[Opening Records supplied section]

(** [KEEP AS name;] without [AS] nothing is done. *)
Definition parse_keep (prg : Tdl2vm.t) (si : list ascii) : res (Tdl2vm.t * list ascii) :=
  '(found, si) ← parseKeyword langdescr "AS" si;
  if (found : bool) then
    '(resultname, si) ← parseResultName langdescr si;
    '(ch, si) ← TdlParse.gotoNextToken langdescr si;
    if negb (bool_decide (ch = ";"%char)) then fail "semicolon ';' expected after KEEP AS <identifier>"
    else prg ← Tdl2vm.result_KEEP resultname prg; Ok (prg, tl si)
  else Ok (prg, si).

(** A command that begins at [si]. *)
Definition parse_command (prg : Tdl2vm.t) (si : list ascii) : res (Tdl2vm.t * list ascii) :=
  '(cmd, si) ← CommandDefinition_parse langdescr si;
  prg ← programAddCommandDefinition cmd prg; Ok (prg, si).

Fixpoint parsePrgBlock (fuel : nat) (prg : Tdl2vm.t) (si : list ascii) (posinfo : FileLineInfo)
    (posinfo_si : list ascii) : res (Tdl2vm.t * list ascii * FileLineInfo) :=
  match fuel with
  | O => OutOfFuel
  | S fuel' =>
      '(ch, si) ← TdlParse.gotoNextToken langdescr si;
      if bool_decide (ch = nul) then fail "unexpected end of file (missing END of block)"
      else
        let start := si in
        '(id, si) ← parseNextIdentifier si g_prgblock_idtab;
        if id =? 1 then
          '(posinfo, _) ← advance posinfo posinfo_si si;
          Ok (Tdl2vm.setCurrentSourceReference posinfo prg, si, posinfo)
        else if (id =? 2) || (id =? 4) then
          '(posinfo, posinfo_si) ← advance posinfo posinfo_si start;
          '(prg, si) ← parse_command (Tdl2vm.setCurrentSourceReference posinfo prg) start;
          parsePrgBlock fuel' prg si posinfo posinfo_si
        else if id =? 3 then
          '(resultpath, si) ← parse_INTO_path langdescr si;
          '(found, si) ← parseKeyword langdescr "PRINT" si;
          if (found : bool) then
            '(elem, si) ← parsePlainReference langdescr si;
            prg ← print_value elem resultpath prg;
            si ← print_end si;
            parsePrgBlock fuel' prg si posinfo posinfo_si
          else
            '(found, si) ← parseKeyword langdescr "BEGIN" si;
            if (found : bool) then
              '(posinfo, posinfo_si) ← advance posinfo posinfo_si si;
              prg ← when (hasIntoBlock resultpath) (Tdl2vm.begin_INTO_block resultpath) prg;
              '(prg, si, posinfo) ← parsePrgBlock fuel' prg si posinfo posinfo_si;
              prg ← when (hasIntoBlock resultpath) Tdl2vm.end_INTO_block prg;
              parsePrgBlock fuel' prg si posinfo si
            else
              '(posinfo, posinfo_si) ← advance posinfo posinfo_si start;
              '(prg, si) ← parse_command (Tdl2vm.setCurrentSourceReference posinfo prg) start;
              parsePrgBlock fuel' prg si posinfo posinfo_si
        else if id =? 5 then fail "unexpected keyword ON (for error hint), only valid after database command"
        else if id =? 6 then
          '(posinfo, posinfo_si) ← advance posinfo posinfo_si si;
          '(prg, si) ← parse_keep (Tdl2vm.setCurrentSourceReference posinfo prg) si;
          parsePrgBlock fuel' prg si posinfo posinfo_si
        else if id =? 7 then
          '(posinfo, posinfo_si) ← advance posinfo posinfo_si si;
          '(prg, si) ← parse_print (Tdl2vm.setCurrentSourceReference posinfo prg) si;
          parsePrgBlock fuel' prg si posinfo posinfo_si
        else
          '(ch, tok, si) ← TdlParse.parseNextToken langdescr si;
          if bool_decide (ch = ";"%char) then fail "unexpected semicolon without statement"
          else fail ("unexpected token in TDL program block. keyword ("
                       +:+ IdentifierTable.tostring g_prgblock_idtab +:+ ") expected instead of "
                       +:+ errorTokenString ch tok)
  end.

[Closing Records supplied section]
[Opening Records supplied section]

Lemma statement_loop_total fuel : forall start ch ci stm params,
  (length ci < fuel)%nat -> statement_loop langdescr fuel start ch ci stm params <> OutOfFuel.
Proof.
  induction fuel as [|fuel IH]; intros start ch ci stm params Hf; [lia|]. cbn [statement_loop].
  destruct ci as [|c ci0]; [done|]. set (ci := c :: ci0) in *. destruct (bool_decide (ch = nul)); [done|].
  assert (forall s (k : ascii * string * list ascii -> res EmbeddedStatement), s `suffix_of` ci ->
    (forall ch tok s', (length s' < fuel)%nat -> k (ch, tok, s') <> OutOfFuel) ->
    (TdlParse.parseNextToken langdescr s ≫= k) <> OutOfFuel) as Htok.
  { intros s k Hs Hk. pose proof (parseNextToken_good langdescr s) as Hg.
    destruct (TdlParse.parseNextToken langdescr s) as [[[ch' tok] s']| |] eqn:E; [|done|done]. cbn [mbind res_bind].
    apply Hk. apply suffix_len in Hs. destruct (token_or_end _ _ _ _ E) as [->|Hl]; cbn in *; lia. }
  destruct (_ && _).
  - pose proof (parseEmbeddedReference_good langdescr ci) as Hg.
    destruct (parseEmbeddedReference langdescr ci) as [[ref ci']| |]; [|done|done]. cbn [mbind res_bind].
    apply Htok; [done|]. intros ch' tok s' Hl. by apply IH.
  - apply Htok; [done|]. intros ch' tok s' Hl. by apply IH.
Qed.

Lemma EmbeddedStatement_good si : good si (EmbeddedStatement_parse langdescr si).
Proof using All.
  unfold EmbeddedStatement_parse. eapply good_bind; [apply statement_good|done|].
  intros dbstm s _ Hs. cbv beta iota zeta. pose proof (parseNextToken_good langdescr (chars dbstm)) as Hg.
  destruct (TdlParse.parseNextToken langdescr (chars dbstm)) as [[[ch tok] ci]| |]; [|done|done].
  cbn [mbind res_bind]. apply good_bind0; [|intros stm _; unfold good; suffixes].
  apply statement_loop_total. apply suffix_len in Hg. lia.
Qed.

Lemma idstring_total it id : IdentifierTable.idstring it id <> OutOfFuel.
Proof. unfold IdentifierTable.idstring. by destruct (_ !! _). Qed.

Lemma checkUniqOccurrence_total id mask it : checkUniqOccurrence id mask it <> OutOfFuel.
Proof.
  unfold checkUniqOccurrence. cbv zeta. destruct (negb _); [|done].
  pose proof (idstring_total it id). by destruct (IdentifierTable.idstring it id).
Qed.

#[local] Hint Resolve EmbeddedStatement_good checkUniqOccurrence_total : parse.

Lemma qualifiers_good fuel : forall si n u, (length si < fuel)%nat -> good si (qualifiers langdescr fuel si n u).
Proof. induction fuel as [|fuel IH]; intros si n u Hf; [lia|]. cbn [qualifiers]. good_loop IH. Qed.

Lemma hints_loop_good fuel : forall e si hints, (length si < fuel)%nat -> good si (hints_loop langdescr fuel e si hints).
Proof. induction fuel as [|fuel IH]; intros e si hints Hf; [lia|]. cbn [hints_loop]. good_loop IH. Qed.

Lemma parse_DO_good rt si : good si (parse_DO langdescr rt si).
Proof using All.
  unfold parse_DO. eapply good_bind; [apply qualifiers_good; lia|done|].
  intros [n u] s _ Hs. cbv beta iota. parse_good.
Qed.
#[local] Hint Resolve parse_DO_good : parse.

[Closing Records supplied section]

__What you have to do__: Copy out all lines of the listing above that include "else".

__Solution for this task__:
    else prg ← Tdl2vm.result_KEEP resultname prg; Ok (prg, tl si)
  else Ok (prg, si).
      else
        else if (id =? 2) || (id =? 4) then
        else if id =? 3 then
          else
            else
        else if id =? 5 then fail "unexpected keyword ON (for error hint), only valid after database command"
        else if id =? 6 then
        else if id =? 7 then
        else
          else fail ("unexpected token in TDL program block. keyword ("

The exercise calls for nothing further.